MEMORANDUM OPINION AND ORDER
On July 29, 1996 this Court issued its memorandum opinion and order (the "Order") denying all aspects of the motion for new trial and collateral motions that had been tendered by Alexander Cooper ("Cooper") under Fed. R. Crim. P. ("Crim. Rule") 33. On December 23 this District Court's Clerk's Office received Cooper's self-prepared Request for Permission To File Late Notice of Appeal ("Request"), in which he seeks leave to appeal the Order well past the time specified in Fed. R. App. P. ("App. Rule") 4(b). For the reasons stated here, this Court lacks the jurisdiction to grant the requested relief and accordingly denies the Request.
Cooper explains (and this Court credits his explanation for current purposes) that he did not receive notification of the Order because he was not then on the Clerk's Office mailing list. As the Order reflects, Richard Kling ("Kling") was the most recent of the numerous counsel who had represented and had then been discarded by Cooper during the course of this criminal case (both before and after Cooper's conviction). Apparently the Clerk's Office list of persons and places for the transmittal of court orders and other documents had continued to include Kling and his office address, but not Cooper (at his prison address) individually, so that a copy of the Order was sent to Kling but not directly to Cooper. According to Cooper, he did not learn of the Order until he inquired about the status of his motions some five months later, when he was told (on December 9) that all motions had been denied.
Cooper asks for relief from the time limitation that is imposed by App. Rule 4(b) on grounds of "excusable neglect," citing cases that define the quoted term. But the fatal difficulty in that respect is that App. Rule 4(b) brings that "excusable neglect" concept into play only to permit an extension of the time for filing the notice of appeal "for a period not to exceed 30 days from the expiration of the time otherwise prescribed by this subdivision." And that period has long since expired, so that the presence or absence of excusable neglect is irrelevant--relief is simply not permitted by the literal language of App. Rule 4(b).

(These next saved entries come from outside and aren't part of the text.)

(** ** Gap engine: per-category coverage *)

Lemma bump_count (entries : list KnowledgeEntry) (m0 : list (KnowledgeCategory * nat)) c :
  default 0%nat
    (Js.mapGet Gap.categoryEqb
       (fold_left (fun m entry => Gap.bump Gap.categoryEqb m (category entry)) entries m0) c)
  = (default 0%nat (Js.mapGet Gap.categoryEqb m0 c)
     + List.length (List.filter (fun e => Gap.categoryEqb (category e) c) entries))%nat.
Proof.
  revert m0. induction entries as [|e entries IH]; intros m0; simpl.
  - lia.
  - rewrite IH. unfold Gap.bump at 1.
    rewrite (mapGet_mapSet _ categoryEqb_spec).
    destruct (Gap.categoryEqb (category e) c) eqn:E; simpl.
    + apply categoryEqb_spec in E. rewrite E. lia.
    + lia.
Qed.

(** C7. For all entry and question counts the per-category coverage lies
    in [0,100]; with a positive entry count it is
    min(100, min(80, entryCount * 20) + (questions > 0 ? min(20, questions * 10) : 0)),
    and it is 0 when the entry count is 0, whatever the question count.
    Every row of the knowledge map carries this value for its own counts,
    the entry count being the number of entries of the row's category. *)
Theorem C7_category_coverage :
  (forall entryCount questions : nat,
      (Gap.categoryCoverage entryCount questions <= 100)%nat /\
      Gap.categoryCoverage entryCount questions =
        (if (0 <? entryCount)%nat
         then Nat.min 100
                (Nat.min 80 (entryCount * 20)
                 + (if (0 <? questions)%nat then Nat.min 20 (questions * 10) else 0))
         else 0)%nat /\
      Gap.categoryCoverage 0 questions = 0%nat) /\
  (forall entries sessions handoverType item,
      In item (Gap.buildKnowledgeMap entries sessions handoverType) ->
      Gap.entryCount item =
        List.length
          (List.filter (fun e => Gap.categoryEqb (category e) (Gap.km_category item))
             entries) /\
      Gap.coverage item =
        Gap.categoryCoverage (Gap.entryCount item) (Gap.questionsAsked item)).
Proof.
  split.
  - intros ec qc. unfold Gap.categoryCoverage.
    repeat split.
    + destruct (0 <? ec)%nat; [destruct (0 <? qc)%nat|]; lia.
    + destruct (0 <? ec)%nat; [destruct (0 <? qc)%nat|]; lia.
  - intros entries sessions ty item Hin. unfold Gap.buildKnowledgeMap in Hin.
    apply in_map_iff in Hin as (c & <- & _). simpl. split; [|reflexivity].
    rewrite bump_count. reflexivity.
Qed.

(** Three entries on deployment and one question about it: the "process"
    row of a project handover has coverage 70. *)
Lemma C7_category_coverage_witness :
  Gap.categoryCoverage 3 1 = 70%nat /\
  Gap.coverage
    {| Gap.km_category := process; Gap.topics := ["Deploy"];
       Gap.entryCount := 3; Gap.questionsAsked := 1; Gap.coverage := 70 |}
  = Gap.categoryCoverage 3 1.
Proof.
  split; [reflexivity|].
  destruct C7_category_coverage as [_ H].
  refine (proj2 (H (repeat (Sample.entry "" "Deploy" "" process []
                              (Sample.fileSource "ci.yml") 1) 3)
                   [Sample.deploySession] project
                   {| Gap.km_category := process; Gap.topics := ["Deploy"];
                      Gap.entryCount := 3; Gap.questionsAsked := 1;
                      Gap.coverage := 70 |} _)).
  vm_compute. tauto.
Defined.

(** ** File lock *)

Lemma acquire_runs start env :
  LockContract.Runs start env
    (fst (FileLock.acquire start env)) (snd (FileLock.acquire start env)).
Proof.
  induction env as [|o env IH]; simpl.
  - constructor.
  - destruct (FileLock.t_loop o - start <? FileLock.LOCK_TIMEOUT_MS) eqn:Ht.
    + apply Z.ltb_lt in Ht.
      destruct (FileLock.acquire start env) as [r tr]. simpl in IH.
      destruct (FileLock.found o) as [| |time] eqn:Hf.
      * destruct (FileLock.wx_ok o) eqn:Hw; simpl.
        -- by apply LockContract.run_acquired.
        -- by apply LockContract.run_lost_race.
      * simpl. by apply LockContract.run_unparseable.
      * destruct (FileLock.stale (FileLock.t_body o) time) eqn:Hs.
        -- destruct time as [t|]; [|discriminate]. simpl in Hs.
           apply Z.ltb_lt in Hs.
           pose proof (LockContract.run_stale start o env r tr t Ht Hf Hs IH) as R.
           destruct (FileLock.unlink_ok o); exact R.
        -- simpl. apply LockContract.run_held with (time := time); try done.
           intros t ->. simpl in Hs. apply Z.ltb_ge in Hs. exact Hs.
    + apply Z.ltb_ge in Ht. simpl. by apply LockContract.run_timeout.
Qed.

Lemma acquire_finishes start env o :
  In o env -> FileLock.LOCK_TIMEOUT_MS <= FileLock.t_loop o - start ->
  fst (FileLock.acquire start env) <> FileLock.Pending.
Proof.
  induction env as [|o' env IH]; simpl; [tauto|].
  intros Hin Hlate.
  destruct (FileLock.t_loop o' - start <? FileLock.LOCK_TIMEOUT_MS) eqn:Ht;
    [|simpl; discriminate].
  destruct Hin as [->|Hin]; [apply Z.ltb_lt in Ht; lia|].
  specialize (IH Hin Hlate).
  destruct (FileLock.acquire start env) as [r tr]. simpl in IH.
  destruct (FileLock.found o') as [| |time].
  - destruct (FileLock.wx_ok o'); simpl; [discriminate | exact IH].
  - exact IH.
  - destruct (FileLock.stale _ time); [destruct (FileLock.unlink_ok o')|]; exact IH.
Qed.

(** C4. Every execution of [acquire] follows the lock contract: a turn
    that finds no marker creates it and returns; a turn that finds a marker
    older than the 5000 ms ceiling, or one that cannot be parsed, removes
    it and retries; any other turn waits the fixed 50 ms and retries; once
    the ceiling has elapsed the lock-timeout error is thrown.  If the clock
    reaches the ceiling at some turn, [acquire] has returned or thrown by
    then. *)
Theorem C4_acquire_contract (start : Z) (env : list FileLock.Turn) :
  FileLock.LOCK_TIMEOUT_MS = 5000 /\ FileLock.LOCK_RETRY_MS = 50 /\
  LockContract.Runs start env
    (fst (FileLock.acquire start env)) (snd (FileLock.acquire start env)) /\
  ((exists o, In o env /\ 5000 <= FileLock.t_loop o - start) ->
   fst (FileLock.acquire start env) = FileLock.Acquired \/
   fst (FileLock.acquire start env) = FileLock.Timeout).
Proof.
  split; [reflexivity|]. split; [reflexivity|]. split.
  - apply acquire_runs.
  - intros (o & Hin & Hlate).
    pose proof (acquire_finishes start env o Hin Hlate) as H.
    destruct (fst (FileLock.acquire start env)); tauto.
Qed.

That limiting provision, and the corresponding limitation imposed on the taking of civil appeals by App. Rule 4(a), has consistently been treated by the cases as "mandatory and jurisdictional" in nature. That was the language employed by the Supreme Court in United States v. Robinson, 361 U.S. 220, 224, 4 L. Ed. 2d 259, 80 S. Ct. 282 (1960) as to App. Rule 4(b)'s immediate predecessor (then-existing Fed. R. Crim. P. 37(a)(2)), it was repeated in the Notes of the Advisory Committee on the Rules of Appellate Procedure (Notes to App. Rule 3), and it has been repeated and applied by countless opinions since then (see also 16A Charles Wright, Arthur Miller & Edward Cooper, Federal Practice & Procedure: Jurisdiction 2d § 3950.1 (2d ed. 1996) and cases cited there).
Because of the harsh operation of the rule in circumstances where a party was not notified of the entry of an adverse judgment or order, App. Rule 4(a) was amended effective December 1, 1991 by the addition of a new subdivision (6) applicable only to civil cases:
The district court, if it finds (a) that a party entitled to notice of the entry of a judgment or order did not receive such notice from the clerk or any party within 21 days of its entry and (b) that no party would be prejudiced, may, upon motion filed within 180 days of entry of the judgment or order or within 7 days of receipt of such notice, whichever is earlier, reopen the time for appeal for a period of 14 days from the date of entry of the order reopening the time for appeal.